Figure 8 shows the cleaned route information of Case C in red lines and its matching to the road network. Based on the matching between the trajectory and the road network in Google Maps, the extracted trajectory is theoretically compatible with a moving object departing from the Central City A Unit Chun (residential and leisure area) and traveling along Xingtan Road, Shanguo Middle Road and Fuqian Road before arriving at Chunqiuge Unit at 20:33 pm.

In summary, our method for O-D pair extraction and cleaning from sparse trajectory data, which is based on the time difference, distance and average speed between two sample points and the instantaneous speed of each sample point, was shown to be viable. This method is especially suitable for continuous trajectory point data that do not possess riding status attributes.

6. Conclusions

Data cleaning and O-D point pair extraction are prerequisites for the analysis of urban spatial structures and human mobility characteristics based on LBS data. Although studies have been conducted using the spatiotemporal data of mobile phone signals, taxis and shared bicycles, there are no reports in the literature on shared e-bike data. Due to the limits of the bicycle battery and GPS device signal, the raw data quality of shared e-bikes is inherently sparse, characterized by noncontiguous, heterogeneous GPS points and a lack of riding status information, which resulted in the inapplicable of current traditional cleaning method to shared e-bike data. The above issues motivated this research, based on the characteristics of shared e-bicycle trajectory data in Tengzhou city, a novel method for data cleaning and O-D point pair extraction that is suitable for the trajectory data of shared e-bikes was first presented in this study. The conclusions are as follows:

(1) By using indices of the time difference, distance and average speed between two adjacent sample points and the instantaneous speed of each sample point, the classification of the endpoints of two adjacent trips from continuous and stateless raw data can be identified;

(2) During the GPS trajectory data cleaning procedure, determination and adjustment of the threshold value of the cleaning index should be combined with the actual road network to ensure the reasonableness of the cleaning results;

(3) The method proposed in this paper incorporates actual road network data and is applicable for data cleaning and O-D pair extraction from sparse trajectory data that lack attribute information (such as riding status information) and with nonuniform GPS information. The analysis of the experimental results of the week-long trajectory data of shared e-bikes in Tengzhou showed that our method has an extraction accuracy of 91% by assessing 100 randomly sampled trajectories. Results clearly reflected major spatiotemporal e-bicycle flow patterns in Tengzhou.

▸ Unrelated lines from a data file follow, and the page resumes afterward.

(** Source: src/exchange/rithmic/rithmic_process_manager.cpp:215-220, RithmicProcessManager::StartThreads (monitor thread).
    One step of the monitor. [now]: the clock it reads; [spawned]: what [posix_spawn] answers. *)
Definition exec_mon (now : Z) (spawned : option Z) (s : Sup) : option Sup :=
  let m := su_mgr s in
  match su_mon s with
  | MonTest => Some (put_mon (if monitor_running_ m then MonProbe else MonExit) s)
  | MonProbe =>
      if locked s then None
      else
        let '(w, s) := match child_pid_ m with Some p => poll_child p s | None => (WaitError, s) end in
        let '(alive, m) := probe_child w m in
        Some (put_mon (if alive then MonHeartbeat else MonDecide) (put_mgr m s))
  | MonHeartbeat => Some (put_mon (if timed_out now m then MonKill else MonTest) s)
  | MonKill =>
      if locked s then None
      else Some (put_mon MonDecide (put_mgr (set_child None m) (match child_pid_ m with Some p => kill_and_wait p s | None => s end)))
  | MonDecide => let '(ok, m) := may_restart now m in Some (put_mon (if ok then MonSpawn else MonTest) (put_mgr m s))
  | MonSpawn =>
      if locked s then None
      else
        let s := match child_pid_ m with Some p => (poll_child p s).2 | None => s end in
        let s := match spawned with
                 | Some p => mkSup m (su_children s ∪ {[p]}) (su_zombies s) (su_others s) (su_victims s) (su_mon s) (su_main s)
                 | None => s
                 end in
        Some (put_mon MonTest (put_mgr (respawn spawned m).2 s))
  | MonExit => None
  end.
(** Source: src/storage/engine/csv_writer.cpp:149-167, CsvWriter::Close. *)
Definition CsvClose (w : CsvWriter) : CsvWriter :=
  mkCsvWriter (dir_ w) None None None (current_date_day_ w) 0 false.

(** Source: src/storage/engine/csv_writer.cpp:58-104, CsvWriter::RotateIfNeeded. *)
Definition RotateIfNeeded (exchange_ts : Z) (s : CsvWriter * FileSystem) : bool * (CsvWriter * FileSystem) :=
  let '(w, fs) := s in
  let exchange_ts := if exchange_ts =? 0 then 1 else exchange_ts in
  let day := exchange_ts / kUsecsPerDay in
  if (day =? current_date_day_ w) && bool_decide (is_Some (trade_file_ w)) then (true, (w, fs))
  else
    let w := CsvClose w in
    let w := mkCsvWriter (dir_ w) None None None day 0 false in
    let tp := trades_path (dir_ w) exchange_ts in
    if negb (can_open tp) then (false, (w, fs))
    else
      let fs := touch tp fs in
      let fs := if is_empty tp fs then write (Some tp) [TradeHeader] fs else fs in
      let op := orderbook_path (dir_ w) exchange_ts in
      if negb (can_open op) then (false, (w, fs))       (* trade_file_ closed again *)
      else
        let fs := touch op fs in
        (* if(tellp() == 0) header_written_ = false: Close has already reset it *)
        let bp := bookticker_path (dir_ w) exchange_ts in
        if negb (can_open bp) then (false, (w, fs))     (* both closed again *)
        else
          let fs := touch bp fs in
          let fs := if is_empty bp fs then write (Some bp) [TickerHeader] fs else fs in
          (true, (mkCsvWriter (dir_ w) (Some tp) (Some op) (Some bp) day 0 false, fs)).

(** Source: src/storage/engine/csv_writer.cpp:106-113, CsvWriter::AppendTick. *)
Definition AppendTick (t : TickData) (s : CsvWriter * FileSystem) : CsvWriter * FileSystem :=
  match RotateIfNeeded (tk_exchange_timestamp t) s with
  | (false, s) => s
  | (true, (w, fs)) =>
      (w, write (trade_file_ w)
            [TradeRow (tk_exchange_timestamp t) (tk_local_diff t) (tk_price t) (tk_quantity t)
               (if tk_is_buyer_maker t then -1 else 1)] fs)
  end.

(** [i < count ? levels[i] : 0.0] for both sides. *)
Definition book_row_levels (e : DepthUpdateEvent) (depth : nat) : list (PriceLevel * PriceLevel) :=
  (fun i => (if (i <? dp_ask_count e)%nat then dp_asks e !!! i else level0,
             if (i <? dp_bid_count e)%nat then dp_bids e !!! i else level0)) <$> seq 0 depth.

(** Source: src/storage/engine/csv_writer.cpp:115-137, CsvWriter::AppendOrderbook. *)
Definition AppendOrderbook (e : DepthUpdateEvent) (local_ts : Z) (depth_level : nat) (s : CsvWriter * FileSystem)
    : CsvWriter * FileSystem :=
  match RotateIfNeeded (dp_exchange_timestamp e) s with
  | (false, s) => s
  | (true, (w, fs)) =>
      match orderbook_file_ w with
      | None => (w, fs)
      | Some _ =>
          let '(w, fs) :=
            if header_written_ w then (w, fs)
            else (mkCsvWriter (dir_ w) (trade_file_ w) (orderbook_file_ w) (bookticker_file_ w) (current_date_day_ w)
                    depth_level true,
                  write (orderbook_file_ w) [BookHeader depth_level] fs) in
          (w, write (orderbook_file_ w) [BookRow (dp_exchange_timestamp e) local_ts (book_row_levels e (depth_level_ w))] fs)
      end
  end.

(** Source: src/storage/engine/csv_writer.cpp:139-147, CsvWriter::AppendBookTicker. *)
Definition AppendBookTicker (e : BookTickerEvent) (s : CsvWriter * FileSystem) : CsvWriter * FileSystem :=
  match RotateIfNeeded (bt_exchange_timestamp e) s with
  | (false, s) => s
  | (true, (w, fs)) =>
      match bookticker_file_ w with
      | None => (w, fs)
      | Some _ =>
          (w, write (bookticker_file_ w)
                [TickerRow (bt_exchange_timestamp e) (bt_local_diff e) (bt_symbol e) (bt_best_bid_price e)
                   (bt_best_bid_qty e) (bt_best_ask_price e) (bt_best_ask_qty e)] fs)
      end
  end.

(** ** The backend *)

(** Source: src/storage/backend/csv_backend.h:40-44, CsvBackend (data members). *)
Record CsvBackend := mkCsvBackend { output_root_ : string; writers_ : gmap Z CsvWriter; csv_fs : FileSystem }.

(** Source: src/storage/backend/csv_backend.cpp:8-18, CsvBackend::RegisterChannel.
    [emplace] keeps an entry that is already there. *)
Definition CsvRegisterChannel (channel_id : Z) (exchange market_type symbol : string) (b : CsvBackend) : CsvBackend :=
  match CsvOpen (output_root_ b) exchange market_type symbol csv0 with
  | (true, w) => match writers_ b !! channel_id with
                 | Some _ => b
                 | None => mkCsvBackend (output_root_ b) (<[channel_id := w]> (writers_ b)) (csv_fs b)
                 end
  | (false, _) => b
  end.

(** The dispatch the three inserts share: find the writer, run it, store it back. *)
Definition csv_dispatch (channel_id : Z) (f : CsvWriter * FileSystem -> CsvWriter * FileSystem) (b : CsvBackend) : CsvBackend :=
  match writers_ b !! channel_id with
  | None => b
  | Some w => let '(w', fs') := f (w, csv_fs b) in
              mkCsvBackend (output_root_ b) (<[channel_id := w']> (writers_ b)) fs'
  end.

(** Source: src/storage/backend/csv_backend.cpp:20-28, CsvBackend::InsertTick. *)
Definition CsvInsertTick (t : TickData) (b : CsvBackend) : CsvBackend :=
  csv_dispatch (tk_channel_id t) (AppendTick t) b.

(** Source: src/storage/backend/csv_backend.cpp:30-35, CsvBackend::InsertOrderbook. *)
Definition CsvInsertOrderbook (e : DepthUpdateEvent) (local_ts : Z) (depth_level : nat) (b : CsvBackend) : CsvBackend :=
  csv_dispatch (dp_channel_id e) (AppendOrderbook e local_ts depth_level) b.

(** Source: src/storage/backend/csv_backend.cpp:37-42, CsvBackend::InsertBookTicker. *)
Definition CsvInsertBookTicker (e : BookTickerEvent) (b : CsvBackend) : CsvBackend :=
  csv_dispatch (bt_channel_id e) (AppendBookTicker e) b.

(** Source: src/storage/backend/csv_backend.cpp:44-47, CsvBackend::FlushAndClose. *)
Definition CsvFlushAndClose (b : CsvBackend) : CsvBackend :=
  mkCsvBackend (output_root_ b) (CsvClose <$> writers_ b) (csv_fs b).
End csv.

The proposed method is designed to maximally restore the trajectories corresponding to the lost data, which can be applied to other sparse trajectory data. The results of this research are useful for policy managers in planning future e-bike stations to better rebalance e-bike service. More importantly, based on the results data of this study and some methods like clustering method and spatial-temporal statistical method, human travel behavior and urban hot functional zones can be excavated, which provide useful information for transportation management and land use planning. Finally, this research is important for the connection between shared e-bikes and other public transports and provides a better theoretical basis for urban green transport development. However, this research has also limitations. For instance, the threshold is usually set as a single value empirically. In addition, due to the characteristics of shared e-bike trajectory data, fragmentation-induced data loss is inevitable. Finally, the valid trips extracted from the experimental dataset were distributed in a nonuniform manner, suggesting that the trips are also affected by other constraints and factors. In future work, we will perform the interpolation and cleaning/extraction of sparse data that lack attribute information using methods such as similarity analysis, incorporate factors such as population characteristics and urban land use and conduct algorithm validation using field observations.